In einer weiteren Untersuchung von Schin Bet über die Fehler, die das Massaker der Hamas am 7. Oktober 2023 in Israel ermöglicht hatten, war Netanjahu ebenfalls nicht gut weggekommen. Der Terrorüberfall war Auslöser des Krieges.
In Gaza geht Israels Armee seit der Nacht zum Dienstag wieder gegen die Hamas vor, womit de facto eine seit dem 19. Januar geltende Waffenruhe endete. Nun begann die Armee nach eigenen Angaben auch eine Bodenoffensive in Rafah im Süden.
Angriffe am Boden
Zuvor hatten die Terroristen eine Freilassung weiterer Geiseln wochenlang abgelehnt und Fortschritte bei den indirekten Verhandlungen verhindert. Die Hamas will Israel erklärtermaßen auslöschen und hat weitere Massaker im Stil des 7. Oktobers angekündigt.
Bodentruppen hätten in einem Stadtteil Infrastruktur von Terrororganisationen zerstört, hieß es. Auch im Norden sowie im Zentrum des Gazastreifens würden die Angriffe am Boden fortgesetzt. Zudem bombardiere die Luftwaffe weiter Ziele in der gesamten Enklave.

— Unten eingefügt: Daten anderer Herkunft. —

(* ===== verification/Request.v ===== *)
(** * Requests

    [vllm/v1/request.py]: the [Request] object, its status, its constructor
    and its read-only properties; [vllm/v1/core/sched/utils.py]: the stop
    conditions checked after every new token.

    [arrival_time] (a float used for comparisons only) is a [Z]; [obj_id] is
    Python's [id(self)].  Sampling parameters are reduced to the fields these
    files read. *)

From stdpp Require Import base list gmap strings.
From Stdlib Require Import ZArith Lia.
From S2P Require Import Prelude FreeQueue.
Local Open Scope Z_scope.

(** ** Data *)

Inductive RequestStatus :=
  | WAITING
  | WAITING_FOR_STRUCTURED_OUTPUT_GRAMMAR
  | WAITING_FOR_REMOTE_KVS
  | WAITING_FOR_STREAMING_REQ
  | RUNNING
  | PREEMPTED
  | FINISHED_STOPPED
  | FINISHED_LENGTH_CAPPED
  | FINISHED_ABORTED
  | FINISHED_IGNORED
  | FINISHED_ERROR
  | FINISHED_REPETITION.

#[export] Instance RequestStatus_eq_dec : EqDecision RequestStatus.
Proof. solve_decision. Defined.

(** [enum.auto()] numbers the members from 1. *)
Definition status_value (s : RequestStatus) : Z :=
  match s with
  | WAITING => 1
  | WAITING_FOR_STRUCTURED_OUTPUT_GRAMMAR => 2
  | WAITING_FOR_REMOTE_KVS => 3
  | WAITING_FOR_STREAMING_REQ => 4
  | RUNNING => 5
  | PREEMPTED => 6
  | FINISHED_STOPPED => 7
  | FINISHED_LENGTH_CAPPED => 8
  | FINISHED_ABORTED => 9
  | FINISHED_IGNORED => 10
  | FINISHED_ERROR => 11
  | FINISHED_REPETITION => 12
  end.

Definition status_is_finished (s : RequestStatus) : bool :=
  status_value PREEMPTED <? status_value s.

Inductive FinishReason := STOP | LENGTH | ABORT | ERROR | REPETITION.

(** [_FINISHED_REASON_MAP] *)
Definition status_get_finished_reason (s : RequestStatus) : option FinishReason :=
  match s with
  | FINISHED_STOPPED => Some STOP
  | FINISHED_LENGTH_CAPPED => Some LENGTH
  | FINISHED_ABORTED => Some ABORT
  | FINISHED_IGNORED => Some LENGTH
  | FINISHED_ERROR => Some ERROR
  | WAITING_FOR_STREAMING_REQ => Some STOP
  | FINISHED_REPETITION => Some REPETITION
  | _ => None
  end.
(* ===== verification/BlockHash.v ===== *)
(** * Block hashes

    [vllm/v1/core/kv_cache_utils.py]: the packing of a block hash with its KV
    cache group id, the extra keys mixed into a block hash, the incremental
    block hasher a [Request] carries, and [BlockHashListWithBlockSize];
    [vllm/v1/request.py]: the methods that recompute hashes when tokens are
    appended; [vllm/v1/core/sched/scheduler.py]: the streaming-session update.

    The hash functions ([caching_hash_fn], [hashlib.sha256]) are third-party
    code and parameters of the model, as is the random [NONE_HASH]. *)

From stdpp Require Import base list gmap strings.
From Stdlib Require Import ZArith Lia.
From S2P Require Import Prelude FreeQueue Request.
Local Open Scope Z_scope.

(** ** Packing a hash with its group id *)

(** [n.to_bytes(k, "big")] and [int.from_bytes(b, "big")] *)
Fixpoint be_bytes (k : nat) (n : Z) : bytes :=
  match k with
  | O => []
  | S k => be_bytes k (n / 256) ++ [n mod 256]
  end.
Definition to_bytes_be (k : nat) (n : Z) : res bytes :=
  if (0 <=? n) && (n <? 256 ^ Z.of_nat k) then Ok (be_bytes k n) else Err OverflowError.
Definition from_bytes_be (b : bytes) : Z := foldl (λ acc x, acc * 256 + x) 0 b.

Definition make_block_hash_with_group_id (block_hash : BlockHash) (group_id : Z)
    : res BlockHashWithGroupId :=
  g ← to_bytes_be 4 group_id; Ok (block_hash ++ g).

(** [key[:-4]] and [key[-4:]] *)
Definition get_block_hash (key : BlockHashWithGroupId) : BlockHash := slice 0 (-4) key.
Definition get_group_id (key : BlockHashWithGroupId) : Z :=
  from_bytes_be (slice_from (-4) key).

(** [VLLM_KV_EVENTS_USE_INT_BLOCK_HASHES] selects the representation. *)
Inductive ExternalBlockHash := ExtBytes (b : bytes) | ExtInt (n : Z).
Definition maybe_convert_block_hash (use_int : bool) (hash_bytes : BlockHash)
    : ExternalBlockHash :=
  if use_int then ExtInt (Z.land (from_bytes_be hash_bytes) (Z.shiftl 1 64 - 1))
  else ExtBytes hash_bytes.

(** ** Extra keys *)

(** The heterogeneous Python values that occur in an extra-key tuple. *)
Inductive pyval :=
  | PyStr (s : string)
  | PyPair (s : string) (n : Z)
  | PyBytes (b : bytes).

#[export] Instance pyval_eq_dec : EqDecision pyval.
Proof. solve_decision. Defined.

Definition need_extra_keys (r : Request) : bool :=
  bool_decide (mm_features r ≠ []) || bool_decide (is_Some (lora_request r))
  || bool_decide (is_Some (cache_salt r)).

(** The [while] loop of [_gen_mm_extra_hash_keys], over the features from
    [curr_mm_idx] on. *)
Fixpoint mm_keys_loop (start_token_idx end_token_idx : Z)
    (feats : list MultiModalFeatureSpec) (curr_mm_idx : Z) (extra_keys : list pyval)
    : list pyval * Z :=
  match feats with
  | [] => (extra_keys, curr_mm_idx)
  | f :: rest =>
      let offset := mm_offset f in
      let len := mm_length f in
      if offset <? end_token_idx then
        if offset + len <=? start_token_idx then
          mm_keys_loop start_token_idx end_token_idx rest (curr_mm_idx + 1) extra_keys
        else
          let extra_keys := extra_keys ++ [PyPair (identifier f) (offset - start_token_idx)] in
          if offset + len <=? end_token_idx then
            mm_keys_loop start_token_idx end_token_idx rest (curr_mm_idx + 1) extra_keys
          else (extra_keys, curr_mm_idx)
      else (extra_keys, curr_mm_idx)
  end.

Definition _gen_mm_extra_hash_keys (r : Request)
    (start_token_idx end_token_idx start_mm_idx : Z) : res (list pyval * Z) :=
  let feats := mm_features r in
  match last feats with
  | None => Ok ([], start_mm_idx)
  | Some last_pos =>
      if mm_offset last_pos + mm_length last_pos <=? start_token_idx then
        Ok ([], start_mm_idx)
      else if start_mm_idx <? 0 then
        if - start_mm_idx <=? Z.of_nat (length feats) then
          let idx := Z.of_nat (length feats) + start_mm_idx in
          Ok (mm_keys_loop start_token_idx end_token_idx
                (drop (Z.to_nat idx) feats) idx [])
        else Err AssertionError
      else
        Ok (mm_keys_loop start_token_idx end_token_idx
              (drop (Z.to_nat start_mm_idx) feats) start_mm_idx [])
  end.

Definition _gen_lora_extra_hash_keys (r : Request) : list pyval :=
  match lora_request r with None => [] | Some l => [PyStr (lora_name l)] end.

Section hashing.
(** The hash functions and the seed of the hash chain. *)
Context (sha256 : bytes → bytes).
Context (hash_fn : BlockHash * list Z * option (list pyval) → bytes).
Context (NONE_HASH : BlockHash).

Definition _gen_prompt_embeds_extra_hash_keys (start_token_idx end_token_idx : Z)
    : M Request (list pyval) :=
  e ← gets prompt_embeds;
  match e with
  | None => mret []
  | Some rows =>
      cache ← gets _prompt_embeds_per_block_hashes;
      match cache !! (start_token_idx, end_token_idx) with
      | Some h => mret [PyBytes h]
      | None =>
          let h := sha256 (concat (slice start_token_idx end_token_idx rows)) in
          modify (set_prompt_embeds_per_block_hashes
                    (<[(start_token_idx, end_token_idx) := h]> cache)) ;;
          mret [PyBytes h]
      end
  end.

Definition generate_block_hash_extra_keys (start_token_idx end_token_idx start_mm_idx : Z)
    : M Request (option (list pyval) * Z) :=
  r ← gets id;
  '(mm_extra_keys, new_start_mm_idx) ←
    lift_res (_gen_mm_extra_hash_keys r start_token_idx end_token_idx start_mm_idx);
  let lora_extra_keys := _gen_lora_extra_hash_keys r in
  let cache_salt_keys :=
    match cache_salt r with
    | Some salt =>
        if bool_decide (start_token_idx = 0) && bool_decide (salt ≠ ""%string)
        then [PyStr salt] else []
    | None => []
    end in
  prompt_embeds_keys ← _gen_prompt_embeds_extra_hash_keys start_token_idx end_token_idx;
  let extra_keys :=
    lora_extra_keys ++ mm_extra_keys ++ cache_salt_keys ++ prompt_embeds_keys in
  if bool_decide (extra_keys = []) then mret (None, new_start_mm_idx)
  else mret (Some extra_keys, new_start_mm_idx).

(** [if not parent_block_hash]: [None] and the empty string are both falsy. *)
Definition hash_block_tokens (parent_block_hash : option BlockHash)
    (curr_block_token_ids : list Z) (extra_keys : option (list pyval)) : BlockHash :=
  let parent := match parent_block_hash with
                | Some [] | None => NONE_HASH
                | Some h => h
                end in
  hash_fn (parent, curr_block_token_ids, extra_keys).

(** ** The request's block hasher *)

Section hasher.
Context (block_size : Z).

(** The [while True] loop; every iteration consumes a block, so the number of
    full blocks left bounds it. *)
Fixpoint hasher_loop (fuel : nat) (start_token_idx curr_mm_idx : Z)
    (prev : option BlockHash) (new_block_hashes : list BlockHash)
    : M Request (list BlockHash) :=
  match fuel with
  | O => raise OutOfFuel
  | S fuel =>
      let end_token_idx := start_token_idx + block_size in
      n ← gets num_tokens;
      if n <? end_token_idx then mret new_block_hashes
      else
        '(extra_keys, next_mm_idx) ←
          generate_block_hash_extra_keys start_token_idx end_token_idx curr_mm_idx;
        toks ← gets _all_token_ids;
        let block_tokens := slice start_token_idx end_token_idx toks in
        let block_hash := hash_block_tokens prev block_tokens extra_keys in
        hasher_loop fuel (start_token_idx + block_size) next_mm_idx
          (Some block_hash) (new_block_hashes ++ [block_hash])
  end.

Definition request_block_hasher : M Request (list BlockHash) :=
  hashes ← gets block_hashes;
  let start_token_idx := Z.of_nat (length hashes) * block_size in
  n ← gets num_tokens;
  if n <? start_token_idx + block_size then mret []
  else
    let curr_mm_idx := if 0 <? start_token_idx then -1 else 0 in
    hasher_loop (S (Z.to_nat n)) start_token_idx curr_mm_idx (last hashes) [].

(** [Request.update_block_hashes] with the block hasher installed. *)
Definition update_block_hashes : M Request unit :=
  new ← request_block_hasher;
  modify (λ r, set_block_hashes (block_hashes r ++ new) r).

»Wir werden nicht aufhören, bis die Geiseln freigelassen werden«, sagte Verteidigungsminister Israel Katz. Nach israelischen Informationen werden noch 24 Geiseln im Gazastreifen festgehalten. Hinzu kommen die Leichen von 35 Verschleppten.
Raketenproduktionsstätten zerstört
Seit Beginn des Krieges wurden laut der von der Hamas kontrollierten Gesundheitsbehörde 49.000 Menschen im Gazastreifen getötet. Die unabhängig nicht überprüfbaren Angaben unterscheiden nicht zwischen Kämpfern und Zivilisten. Derselben Behörde wurden auch während des aktuellen Krieges falsche Opferzahlen und frei erfundene Angaben nachgewiesen.
Israel spricht von rund 20.000 getöteten Terroristen. Arabische Geheimdienstbeamte gingen davon aus, dass die Hamas nur noch zehn bis 15 Prozent der rund 20.000 Geschosse besitzt, die sie beim Überfall auf Israel am 7. Oktober 2023 hatte, berichtete das »Wall Street Journal«.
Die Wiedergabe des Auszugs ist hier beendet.